Sonographic Bedside Quantification of Pleural Effusion Compared to Computed Tomography Volumetry in ICU Patients

Ulf Karl-Martin Teichgräber
1   Institut für Diagnostische und Interventionelle Radiologie, Universtätsklinikum Jena, Jena, Germany
3   Institut für Diagnostische und Interventionelle Radiologie, Charité Universitätsmedizin Berlin, Berlin, Germany
,
Judith Hackbarth
2   Thoraxklinik, Abteilung für Anästhesiologie und Intensivmedizin, Universitätsklinikum Heidelberg, Heidelberg
3   Institut für Diagnostische und Interventionelle Radiologie, Charité Universitätsmedizin Berlin, Berlin, Germany
› Author Affiliations
Further Information

Publication History

received 21 December 2017
revised 27 July 2018

accepted 30 August 2018

Publication Date:
26 October 2018 (online)

Abstract

Objectives

To date, the reliability of ultrasound for the quantitative assessment of pleural effusion has been limited.
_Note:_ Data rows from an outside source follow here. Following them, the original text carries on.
(** Before 1900 [strftime] raises, and so does [format_date_for_search]. *)
Lemma format_date_for_search_raises (d : date) (w : world) :
  year d < 1900 →
  ∃ msg, format_date_for_search d w = Run [] (Raise (ValueError msg)) w.
Proof.
  intros Hy. rewrite format_date_for_search_strftime.
  unfold Datetime.strftime.
  replace (year d <? 1900) with true by (symmetry; apply Z.ltb_lt; lia).
  eauto.
Qed.

(** [format_date_for_search] neither reads nor changes the world: its
    outcome in one world is its outcome in any other. *)
Lemma format_date_for_search_pure (d : date) (w w' : world) :
  format_date_for_search d w =
  Run [] (result (format_date_for_search d w')) w.
Proof. by rewrite !format_date_for_search_strftime. Qed.

(** ** The date formatter *)

(** C1. For every day of the month [d] (1 to 31, and any other integer),
    the suffix [format_date_for_search] appends is [st] for 1, 21 and 31,
    [nd] for 2 and 22, [rd] for 3 and 23 and [th] otherwise; the days with
    a suffix other than [th] are exactly 1, 2, 3, 21, 22, 23 and 31; and the
    string returned for a date with that day carries the day followed by
    that suffix. *)
Theorem ordinal_suffix_table (d : Z) :
  suffix d = documented_suffix d ∧
  (suffix d ≠ "th" ↔ d ∈ non_th_days) ∧
  ∀ (y m : Z) (w : world), 1900 <= y →
    result (format_date_for_search (Date y m d) w) =
    Ok (day_name (Date y m d) +:+ " " +:+ month_name (Date y m d) +:+ " " +:+
        Str.of_Z d +:+ documented_suffix d +:+ " " +:+ Str.of_Z y).
Proof.
  split; [apply suffix_cases |]. split.
  - rewrite suffix_cases. unfold documented_suffix, non_th_days.
    repeat case_bool_decide;
      repeat match goal with
             | H : _ ∈ _ |- _ => apply list_elem_of_In in H; simpl in H
             | H : ¬ _ ∈ _ |- _ => rewrite list_elem_of_In in H; simpl in H
             end;
      rewrite list_elem_of_In; simpl; split; try done; lia.
  - intros y m w Hy.
    by rewrite (format_date_for_search_returns (Date y m d) w Hy).
Qed.

Lemma ordinal_suffix_table_witness :
  result (format_date_for_search (Date 2014 1 21)
            (Sample.failing (Date 2014 1 17))) =
  Ok "Tuesday January 21st 2014".
Proof.
  refine (proj2 (proj2 (ordinal_suffix_table 21)) 2014 1
            (Sample.failing (Date 2014 1 17)) _).
  lia.
Defined.

(** The table on each day of a month, one by one. *)
Example suffixes_1_to_31 :
  suffix <$> seqZ 1 31 =
  ["st"; "nd"; "rd"; "th"; "th"; "th"; "th"; "th"; "th"; "th";
   "th"; "th"; "th"; "th"; "th"; "th"; "th"; "th"; "th"; "th";
   "st"; "nd"; "rd"; "th"; "th"; "th"; "th"; "th"; "th"; "th"; "st"].
Proof. vm_compute. reflexivity. Qed.

(** C2. [format_date_for_search] returns [Wednesday January 1st 2014]
    for 2014-01-01 and [Friday January 17th 2014] for 2014-01-17, in any
    world, which it leaves unchanged. *)
Theorem format_known_dates (w : world) :
  format_date_for_search (Date 2014 1 1) w =
    Run [] (Ok "Wednesday January 1st 2014") w ∧
  format_date_for_search (Date 2014 1 17) w =
    Run [] (Ok "Friday January 17th 2014") w.
Proof. split; vm_compute; reflexivity. Qed.

(** The other dates of [test_format_date]. *)
Example format_tested_dates (w : world) :
  result (format_date_for_search (Date 2014 1 2) w) = Ok "Thursday January 2nd 2014" ∧
  result (format_date_for_search (Date 2014 1 3) w) = Ok "Friday January 3rd 2014" ∧
  result (format_date_for_search (Date 2014 1 4) w) = Ok "Saturday January 4th 2014".
Proof. repeat split; vm_compute; reflexivity. Qed.

(** C8. [format_today_for_search] returns what [format_date_for_search]
    returns on the date the clock supplies (the same string, or the same
    exception), in whatever world the latter is run; it reads the clock
    once, yields nothing and prints nothing. *)
Theorem format_today_is_format_of_clock (w w' : world) :
  let today := datetime_date_today w (today_calls w) in
  let r := format_today_for_search w in
  result r = result (format_date_for_search today w') ∧
  yielded r = [] ∧
  today_calls (final r) = S (today_calls w) ∧
  stdout (final r) = stdout w ∧ parsed (final r) = parsed w.
Proof.
  intros today r. subst r. unfold format_today_for_search.
  erewrite run_bind_ok by reflexivity.
  by rewrite (format_date_for_search_pure _ _ w').
Qed.

(** C9. [format_date_for_search] is deterministic: on one date it ends the
    same way in any two worlds, it leaves the world as it found it and
    yields nothing, and two calls in a row return twice the same string (or
    the first raises what the only call would). *)
Theorem format_date_for_search_deterministic (d : date) (w1 w2 : world) :
  result (format_date_for_search d w1) = result (format_date_for_search d w2) ∧
  final (format_date_for_search d w1) = w1 ∧
  yielded (format_date_for_search d w1) = [] ∧
  (first <- format_date_for_search d ;;
   second <- format_date_for_search d ;;
   ret (first, second)) w1 =
  Run [] (match result (format_date_for_search d w1) with
          | Ok s => Ok (s, s)
          | Raise e => Raise e
          end) w1.
Proof.
  pose proof (λ w, format_date_for_search_pure d w w2) as Hpure.
  destruct (result (format_date_for_search d w2)) as [s | e].
  - rewrite (Hpure w1). repeat split.
    rewrite (run_bind_ok _ _ w1 s w1) by apply Hpure.
    by rewrite (run_bind_ok _ _ w1 s w1) by apply Hpure.
  - rewrite (Hpure w1). repeat split.
    by rewrite (run_bind_raise _ _ w1 [] e w1) by apply Hpure.
Qed.

(** From 1900 on the outcome is a query string, whatever the world. *)
Lemma format_date_for_search_total (d : date) (w : world) :
  1900 <= year d → result (format_date_for_search d w) = Ok (query_string_of d).
Proof. intros Hy. by rewrite format_date_for_search_returns. Qed.

(** ** [parse_qs] as a dictionary *)

Lemma values_of_cons (k n v : string) (pairs : list (string * string)) :
  values_of k ((n, v) :: pairs) =
  if decide (n = k) then v :: values_of k pairs else values_of k pairs.
Proof. unfold values_of. rewrite filter_cons. simpl. by case_decide. Qed.

Lemma parse_qs_fold (k : string) (pairs : list (string * string))
    (dict : gmap string (list string)) :
  foldl (fun (dict : gmap string (list string)) '(name, value) =>
           <[name := default [] (dict !! name) ++ [value]]> dict)
        dict pairs !! k =
  match values_of k pairs with
  | [] => dict !! k
  | vs => Some (default [] (dict !! k) ++ vs)
  end.
Proof.
  revert dict. induction pairs as [| [n v] pairs IH]; intros dict; [done |].
  cbn [foldl]. rewrite IH, values_of_cons.
  case_decide as Hn.
  - subst n. rewrite lookup_insert_eq.
    change (default [] (Some ?l)) with l.
    destruct (values_of k pairs) as [| v' vs']; [done |].
    by rewrite <- app_assoc.
  - by rewrite lookup_insert_ne.
Qed.

(** The list under a key holds the values of that key in query order, and
    a key is absent exactly when it has no value. *)
Lemma parse_qs_lookup (qs k : string) :
  Urlparse.parse_qs qs !! k =
  match values_of k (Urlparse.parse_qsl qs) with
  | [] => None
  | vs => Some vs
  end.
Proof.
  unfold Urlparse.parse_qs. rewrite parse_qs_fold, lookup_empty.
  by destruct (values_of k (Urlparse.parse_qsl qs)).
Qed.

Lemma parse_qs_first (qs : string) :
  match Urlparse.parse_qs qs !! "q" with
  | Some (url :: _) => Some url
  | _ => None
  end = first_q qs.
Proof.
  rewrite parse_qs_lookup. unfold first_q.
  by destruct (values_of "q" (Urlparse.parse_qsl qs)).
Qed.

Lemma omap_cons {A B} (f : A → option B) (x : A) (xs : list A) :
  omap f (x :: xs) = option_list (f x) ++ omap f xs.
Proof. simpl. by destruct (f x). Qed.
In the following study, an easy and cost-effective bedside ultrasound method was developed and investigated for specific use in the intensive care unit (ICU).

Methods

22 patients (median age: 58.5 years, range: 37–88 years, 14 men and 8 women) with a total of 31 pleural effusions were examined in the ICU. The inclusion criterion was complete visualization of the effusion on chest computed tomography (CT). The ultrasound (US) examination was performed less than 6 h after the diagnostic CT scan. The pleural effusion volume was calculated volumetrically from the CT scan data. Within 4.58 +/- 2.87 h after the CT scan, all patients were re-examined with US in the ICU. The fluid crescent's thickness was measured between each intercostal space (ICS) with the patient in a supine position and a 30° inclination of the torso. The US measurements were compared to the calculated CT volumes using regression analysis, resulting in the following formula: V=13.330 x ICS6 (V=volume of the effusion [ml]; ICS6=sonographic measurement of the thickness of the liquid crescent [mm] in the sixth ICS).

Results

A significant correlation between the sonographically measured and the CT-calculated volumes was best observed for the sixth ICS (R2=0.589; ICC=0.7469 with p<0.0001 and a 95% CI of 0.5364–0.8705).

Conclusion

The sonographic assessment of pleural effusions in a supine position and a 30° inclination of the torso is feasible for the volumetric estimation of pleural effusion. This is especially true for ICU patients with severe primary diseases and orthopnea who are unable to sit upright or lie flat.